Problems with Allograft Tissue
At the Sanders Clinic, we use a rule of thumb regarding ACL graft choices. This rule is based on excellent scientific research done
by Drs. Frank Noyes and Sue Barber-Westin. They have shown that the survival rate of an athlete’s own tissue as an ACL is approximately
93 percent and the survival rate of allograft tissue as an ACL approximately 70 percent. Stated another way, an athlete who has an
allograft reconstruction is at four-times greater risk of needing a revision. For this reason, Dr. Sanders does not perform allograft
reconstructions on any athlete, regardless of age. Nor does he perform them on any patient under the age of forty.
An allograft tissue is dead. It is frozen and then thawed and installed as a graft. This dead tissue must then be revascularized -
prompting new cells to move into the place where the dead cells existed. This rarely happens in allografts, and many rupture before
they can revascularize. This process takes nearly a year at best. And athletes must remain on the sidelines during this time. Since most
young athletes do not want, or cannot afford, to miss a year of competition, they return to their sport too for this type of graft early.
For this reason many of the allografts put into serious young athletes FAIL!
Unfortunately, failed allograft surgery often causes comprise and resorption of the bone of the lower femur and upper tibia. Many
surgeons believe that in order to remedy the problem, a two-stage procedure is necessary - the first stage involves bone grafting
the defects and the second is performing the ACL reconstruction. At the Sanders Clinic, results show that this is almost never
necessary, as a standard reconstruction using the athlete's opposite patella tendon can be done in a single procedure - avoiding a
second surgery. Unfortunately, while Dr. Sanders can repair the knee of a previously failed reconstruction, he is unable to return
the lost years of a sport to the athlete, which is why he encourages young athletes to fully understand the differences between
the graft choices before having their first surgery.

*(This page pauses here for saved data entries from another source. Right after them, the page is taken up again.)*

Lemma raw_volume_nonneg root : 0 <= raw_volume (halstead_raw root).
Proof.
  rewrite raw_volume_spec. unfold spec_volume.
  destruct (decide _) as [|Hn]; [lra|].
  apply Rmult_le_pos; [apply pos_INR|].
  apply log2_nonneg. replace 1 with (INR 1) by done. apply le_INR. lia.
Qed.

Lemma raw_difficulty_nonneg root : 0 <= raw_difficulty (halstead_raw root).
Proof.
  rewrite raw_difficulty_spec. unfold spec_difficulty.
  destruct (decide _) as [|Hn]; [lra|].
  assert (0 < INR (raw_n2 (halstead_raw root)))
    by (apply lt_0_INR; lia).
  pose proof (pos_INR (raw_n1 (halstead_raw root))).
  pose proof (pos_INR (raw_N2 (halstead_raw root))).
  apply Rmult_le_pos; [lra|].
  apply Rmult_le_pos; [lra|]. left. by apply Rinv_0_lt_compat.
Qed.

End value_facts.

Lemma raw_effort_product root :
  raw_effort (halstead_raw root)
  = (raw_difficulty (halstead_raw root) * raw_volume (halstead_raw root))%R.
Proof. reflexivity. Qed.

(** What the Halstead values of a component can be.  None is negative.
    With a single distinct token the volume and the effort are 0; with two
    or more the volume is at least the length.  Without operands the
    difficulty and the effort are 0; with operands the difficulty is at
    least half the number of distinct operators. *)
Theorem halstead_value_bounds (root : LintNode) :
  let m := computeHalsteadMetrics root in
  ((0 <= volume m)%R /\ (0 <= difficulty m)%R /\ (0 <= effort m)%R)
  /\ (vocabulary m = 1 -> volume m = 0%R /\ effort m = 0%R)
  /\ (2 <= vocabulary m -> (INR (length_ m) <= volume m)%R)
  /\ (unique (operands m) = 0 -> difficulty m = 0%R /\ effort m = 0%R)
  /\ (1 <= unique (operands m) ->
      (INR (unique (operators m)) / 2 <= difficulty m)%R).
Proof.
  destruct (halstead_counts root) as ([Hn1 HN1] & Hn2 & Hv & Hl).
  pose proof (raw_volume_nonneg root) as Hvol.
  pose proof (raw_difficulty_nonneg root) as Hdif.
  cbv zeta in *. unfold computeHalsteadMetrics.
  cbn [volume difficulty effort vocabulary length_ operands operators unique].
  rewrite raw_effort_product.
  split; [|split; [|split; [|split]]].
  - repeat split; apply round1_nonneg; try done.
    by apply Rmult_le_pos.
  - intros Hone.
    assert (raw_volume (halstead_raw root) = 0%R) as ->.
    { rewrite raw_volume_spec. unfold spec_volume.
      by rewrite decide_True by lia. }
    rewrite Rmult_0_r. split; apply round1_0.
  - intros Htwo. rewrite <- round1_INR. apply round1_mono.
    rewrite raw_volume_spec. unfold spec_volume.
    rewrite decide_False by lia.
    apply (le_INR 2) in Htwo. change (INR 2) with (1 + 1)%R in Htwo.
    pose proof (log2_ge_1 _ Htwo).
    pose proof (pos_INR (raw_length (halstead_raw root))).
    rewrite <- (Rmult_1_r (INR _)) at 1.
    apply Rmult_le_compat_l; lra.
  - intros Hnone.
    assert (raw_difficulty (halstead_raw root) = 0%R) as ->.
    { rewrite raw_difficulty_spec. unfold spec_difficulty.
      by rewrite decide_True by done. }
    rewrite Rmult_0_l. split; apply round1_0.
  - intros Hsome. rewrite <- round1_half_INR. apply round1_mono.
    rewrite raw_difficulty_spec. unfold spec_difficulty.
    rewrite decide_False by lia.
    assert (0 < INR (raw_n2 (halstead_raw root)))%R
      by (apply lt_0_INR; lia).
    apply le_INR in Hn2.
    pose proof (pos_INR (raw_n1 (halstead_raw root))).
    assert (1 <= INR (raw_N2 (halstead_raw root))
                 / INR (raw_n2 (halstead_raw root)))%R.
    { apply (Rmult_le_reg_r (INR (raw_n2 (halstead_raw root)))); [done|].
      unfold Rdiv. rewrite Rmult_assoc, Rinv_l by lra. lra. }
    rewrite <- (Rmult_1_r (INR _ / 2)) at 1.
    apply Rmult_le_compat_l; lra.
Qed.

Lemma halstead_value_bounds_witness :
  (volume (computeHalsteadMetrics (plain "1:2" "Icon" "COMPONENT" None)) = 0%R
   /\ difficulty (computeHalsteadMetrics (plain "1:2" "Icon" "COMPONENT" None))
      = 0%R)
  /\ (INR (length_ (computeHalsteadMetrics example_card))
      <= volume (computeHalsteadMetrics example_card))%R
  /\ (INR (unique (operators (computeHalsteadMetrics example_card))) / 2
      <= difficulty (computeHalsteadMetrics example_card))%R.
Proof.
  split; [split|split].
  - apply (halstead_value_bounds (plain "1:2" "Icon" "COMPONENT" None)).
    reflexivity.
  - apply (halstead_value_bounds (plain "1:2" "Icon" "COMPONENT" None)).
    reflexivity.
  - apply (halstead_value_bounds example_card).
    lazy. lia.
  - apply (halstead_value_bounds example_card).
    lazy. lia.
Defined.

(** ** The composite score is never below 2 *)

Section composite_floor.
#[local] Open Scope R_scope.

Lemma structural_axis_floor nodes depth :
  (1 <= nodes)%nat -> 70 / 9 <= spec_structuralScore nodes depth.
Proof.
  intros Hn. unfold spec_structuralScore.
  destruct log2_500_bounds as [Hlo Hhi].
  apply le_INR in Hn. change (INR 1) with 1 in Hn.
  pose proof (pos_INR depth).
  pose proof (log2_ge_1 (INR nodes + 1) ltac:(lra)) as Hlog.
  assert (/ 9 <= log2 (INR nodes + 1) / log2 500) as Hratio.
  { apply (Rmult_le_reg_r (log2 500)); [lra|].
    unfold Rdiv. rewrite Rmult_assoc, Rinv_l by lra. lra. }
  apply Rmin_glb; lra.
Qed.

Lemma composite_floor_any s c h :
  (1 <= nodeCount s)%nat -> (1 <= score c)%nat ->
  volume h = 0 \/ 1 <= volume h ->
  (2 <= computeCompositeScore s c h)%Z.
Proof.
  intros Hn Hc Hv. unfold computeCompositeScore.
  fold (spec_structuralScore (nodeCount s) (maxDepth s)).
  fold (spec_cyclomaticScore (score c)).
  fold (spec_halsteadScore (volume h)).
  pose proof (structural_axis_floor _ (maxDepth s) Hn).
  pose proof (spec_cyclomaticScore_range _ Hc).
  pose proof (spec_halsteadScore_range _ Hv).
  rewrite <- (Math_round_IZR 2) at 1. apply Math_round_mono.
  apply Rmin_glb; [lra|].
  etrans; [|apply Rmax_r]. lra.
Qed.

End composite_floor.

(** For every component the composite score is at least 2: a component
    has at least one node, and one node alone already weighs 70/log2(500)
    on the structural axis.  The scores 0 and 1 are never given. *)
Theorem composite_at_least_2 (c : LintComponent) :
  (2 <= composite (analyzeComponentComplexity c) <= 100)%Z.
Proof.
  unfold analyzeComponentComplexity. cbn [composite]. split.
  - apply composite_floor_any.
    + rewrite computeStructuralMetrics_nodeCount, subtree_kids. simpl. lia.
    + unfold computeCyclomaticMetrics. cbn [score]. lia.
    + apply volume_zero_or_ge_1.
  - unfold computeCompositeScore.
    refine (proj2 (Math_round_range _ 0 100 _)).
    split; [|apply Rmin_l]. apply Rmin_glb; [lra|apply Rmax_l].
Qed.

Problems with Hamstring Tendons
Hamstring tendons are live tendons taken from the back of the injured athlete's knee. Because it is technically easy for the surgeon
to harvest them, they have become popular graft sources.
By themselves they are alive and strong. Unfortunately, they have no bone attached to them - and the healing of these tendons,
installed into the knee as an ACL, must occur by the tendon healing to the bone. This is at best an uncertain process and is
not complete before nearly one year. Furthermore, as these tendons heal to the bone, significant stretching can occur -
which can lead to a loose knee.
During this first year, just like those who have had allograft reconstructions, an athlete must restrict him or herself
to working out at the health club or gym, rather than the field of play.
Another major problem with the hamstring tendon repair is that the harvest of the hamstring tendons ablates two important
muscle tendon units that serve with the ACL and hold the tibia backward. Removing these important tendons means that the nascent
hamstring ACL graft has to "go it alone." This is another common reason for failure.